Definition phase_of (acts : list action) : phase :=
  match acts with
  | [] => idle
  | Lock :: acts' => if write_section acts' then idle else undisciplined
  | RLock :: acts' => if read_section acts' then idle else undisciplined
  | _ =>
      if write_section acts then writing
      else if read_section acts then reading
      else undisciplined
  end.

Definition is_writing (acts : list action) : bool :=
  match phase_of acts with writing => true | _ => false end.

Definition is_reading (acts : list action) : bool :=
  match phase_of acts with reading => true | _ => false end.

Definition count (f : list action → bool) (ts : list (list action)) : nat :=
  length (List.filter f ts).

(** The mutex state agrees with where the callers stand. *)
Definition consistent (p : pool) : Prop :=
  Forall (λ acts, phase_of acts ≠ undisciplined) (threads p) ∧
  count is_writing (threads p) = (if writer (mu p) then 1 else 0)%nat ∧
  count is_reading (threads p) = readers (mu p) ∧
  (writer (mu p) = true → readers (mu p) = O).

End rwmutex.

Import minicache.

(** ** Vocabulary of the specification *)

Section Vocabulary.

Context {V : Type}.

(** "Live": the key holds an entry that is not expired at [now]. *)
Definition live (now : Z) (k : string) (minic : Minicache V) : Prop :=
  ∃ item, items minic !! k = Some item ∧ IsExpired now item = false.

(** What the sweep tests: a strictly positive expiration strictly before [now]. *)
Definition sweepable (now : Z) (item : Item V) : bool :=
  (Expiration item >? 0) && (now >? Expiration item).

(** The entry resulting from the merge of [Load] for one key. *)
Definition merged (now : Z) (current decoded : option (Item V)) : option (Item V) :=
  match decoded with
  | None => current
  | Some v =>
      match current with
      | None => Some v
      | Some obj => if IsExpired now obj then Some v else Some obj
      end
  end.

End Vocabulary.

(** ** A cache to run the operations on

    As the example program builds it: a default ttl of half an hour, a
    sweep every three seconds; the clock starts at [t0]. *)

Module scenario.

Definition second : time.Duration := 1000000000.
Definition t0 : Z := 1700000000 * second.
Definition fresh : Minicache nat :=
  (NewMiniCache (1800 * second) (3 * second)).1.

(** The cache after [Set("x", 1, 2s)] at [t0]. *)
Definition with_x : Minicache nat := Set_ t0 "x" (Some 1%nat) (2 * second) fresh.

(** A one-entry snapshot, and a decoder that returns it for any stream
    but the empty one. *)
Definition snapshot : gmap string (Item nat) :=
  {[ "y"%string := {| Object := Some 2%nat; Expiration := 0 |} ]}.

Definition decoder (r : list Byte.byte) : string + gmap string (Item nat) :=
  match r with
  | [] => inl "EOF"%string
  | _ => inr snapshot
  end.

(** Three callers, the first of which has taken the write lock. *)
Definition three_callers : rwmutex.pool :=
  {| rwmutex.mu := {| rwmutex.writer := true; rwmutex.readers := O |};
     rwmutex.threads :=
       [[rwmutex.write_items; rwmutex.Unlock];
        [rwmutex.Lock; rwmutex.read_items; rwmutex.write_items; rwmutex.Unlock];
        [rwmutex.RLock; rwmutex.read_items; rwmutex.RUnlock]] |}.

End scenario.

(** ** Arithmetic of [int64] *)

Lemma int64_wrap_in_range (z : Z) : int64.in_range z → int64.wrap z = z.
Proof.
  unfold int64.in_range, int64.wrap, int64.min, int64.max. intros Hz.
  rewrite Z.mod_small; lia.
Qed.

Lemma int64_wrap_overflow (z : Z) :
  int64.max < z < 2 ^ 64 → int64.wrap z = z - 2 ^ 64.
Proof.
  unfold int64.wrap, int64.max. intros Hz.
  replace (z + 2 ^ 63) with ((z - 2 ^ 63) + 1 * 2 ^ 64) by lia.
  rewrite Z.mod_add by lia. rewrite Z.mod_small; lia.
Qed.

(** ** Expiration of a single entry *)

Section Expiration.

Context {V : Type}.
Implicit Types (item : Item V) (minic : Minicache V) (v : iface V).

Lemma IsExpired_never now item : Expiration item = 0 → IsExpired now item = false.
Proof. unfold IsExpired. intros ->. reflexivity. Qed.

Lemma IsExpired_false_iff now item :
  IsExpired now item = false ↔ Expiration item = 0 ∨ now <= Expiration item.
Proof.
  unfold IsExpired. destruct (Z.eqb_spec (Expiration item) 0) as [E|E].
  - split; auto.
  - rewrite Z.gtb_ltb, Z.ltb_ge. split; [auto | intros [?|?]; [contradiction | assumption]].
Qed.

Lemma IsExpired_true_iff now item :
  IsExpired now item = true ↔ Expiration item ≠ 0 ∧ Expiration item < now.
Proof.
  unfold IsExpired. destruct (Z.eqb_spec (Expiration item) 0) as [E|E].
  - split; [discriminate | intros [? _]; contradiction].
  - rewrite Z.gtb_ltb, Z.ltb_lt. split; [auto | intros [_ ?]; assumption].
Qed.

Lemma Get_get now k minic : Get now k minic = get now k minic.
Proof. reflexivity. Qed.

Lemma Set_set now k v d minic : Set_ now k v d minic = set now k v d minic.
Proof. reflexivity. Qed.

Lemma live_dec now k minic : {live now k minic} + {¬ live now k minic}.
Proof.
  unfold live. destruct (items minic !! k) as [item|] eqn:Hk.
  - destruct (IsExpired now item) eqn:He.
    + right. intros (item' & [= <-] & He'). congruence.
    + left. eauto.
  - right. intros (item' & [=] & _).
Qed.

Lemma get_found_iff now k minic : (get now k minic).2 = true ↔ live now k minic.
Proof.
  unfold get, live. destruct (items minic !! k) as [item|] eqn:Hk; simpl.
  - destruct (IsExpired now item) eqn:He; simpl; split; eauto; try discriminate.
    intros (item' & [= <-] & He'). congruence.
  - split; [discriminate | intros (item' & [=] & _)].
Qed.

Lemma get_live now k minic item :
  items minic !! k = Some item → IsExpired now item = false →
  get now k minic = (Object item, true).
Proof. unfold get. intros -> ->. reflexivity. Qed.

Lemma get_not_live now k minic : ¬ live now k minic → get now k minic = (None, false).
Proof.
  unfold get, live. intros Hn. destruct (items minic !! k) as [item|] eqn:Hk; [|done].
  destruct (IsExpired now item) eqn:He; [done|]. exfalso. eauto.
Qed.

Lemma lookup_set now k v d minic k' :
  items (set now k v d minic) !! k' =
  if decide (k = k')
  then Some {| Object := v;
               Expiration := expiration_of (minic_defaultExpiration minic) now d |}
  else items minic !! k'.
Proof. unfold set. simpl. apply lookup_insert. Qed.

End Expiration.

(** ** Liveness, [Add] and [Replace] *)

Section Liveness.

Context {V : Type}.
Implicit Types (item : Item V) (minic : Minicache V) (v : iface V).

(** C4.  An entry whose [Expiration] is the "never expire" sentinel [0] is
    live at every time.  An entry with any other expiration instant is
    live exactly while [now <= Expiration] and expired exactly when
    [now > Expiration]; and this liveness is what [Get], [Add] and
    [Replace] treat as "found": [Get] reports the entry found iff it is
    live, [Add] fails iff it is live, [Replace] succeeds iff it is live. *)
Theorem IsExpired_liveness item now :
  (Expiration item = 0 → ∀ t, IsExpired t item = false) ∧
  (Expiration item ≠ 0 →
     (IsExpired now item = false ↔ now <= Expiration item) ∧
     (IsExpired now item = true ↔ Expiration item < now)) ∧
  (∀ minic k, items minic !! k = Some item →
     Get now k minic =
       (if IsExpired now item then (None, false) else (Object item, true)) ∧
     (∀ now_set v d,
        (Add now now_set k v d minic).1 =
          (if IsExpired now item then None else Some (Errorf_already_exists k)) ∧
        (Replace now now_set k v d minic).1 =
          (if IsExpired now item then Some (Errorf_does_not_exists k) else None))).
Proof.
  split; [|split].
  - intros E t. by apply IsExpired_never.
  - intros E. rewrite IsExpired_false_iff, IsExpired_true_iff. split; split.
    + intros [?|?]; [contradiction | assumption].
    + auto.
    + intros [_ ?]; assumption.
    + auto.
  - intros minic k Hk. split.
    + unfold Get. rewrite Hk. reflexivity.
    + intros now_set v d. unfold Add, Replace, get. rewrite Hk.
      destruct (IsExpired now item); simpl; split; reflexivity.
Qed.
=-=-=-=-=
_Problem description_
Once you find the line with "(** The cache" in the entries above, output it and each line after it up to and including the line with "Definition snapshot : gmap", and nothing else.

_Response below_
(** The cache after [Set("x", 1, 2s)] at [t0]. *)
Definition with_x : Minicache nat := Set_ t0 "x" (Some 1%nat) (2 * second) fresh.

(** A one-entry snapshot, and a decoder that returns it for any stream
    but the empty one. *)
Definition snapshot : gmap string (Item nat) :=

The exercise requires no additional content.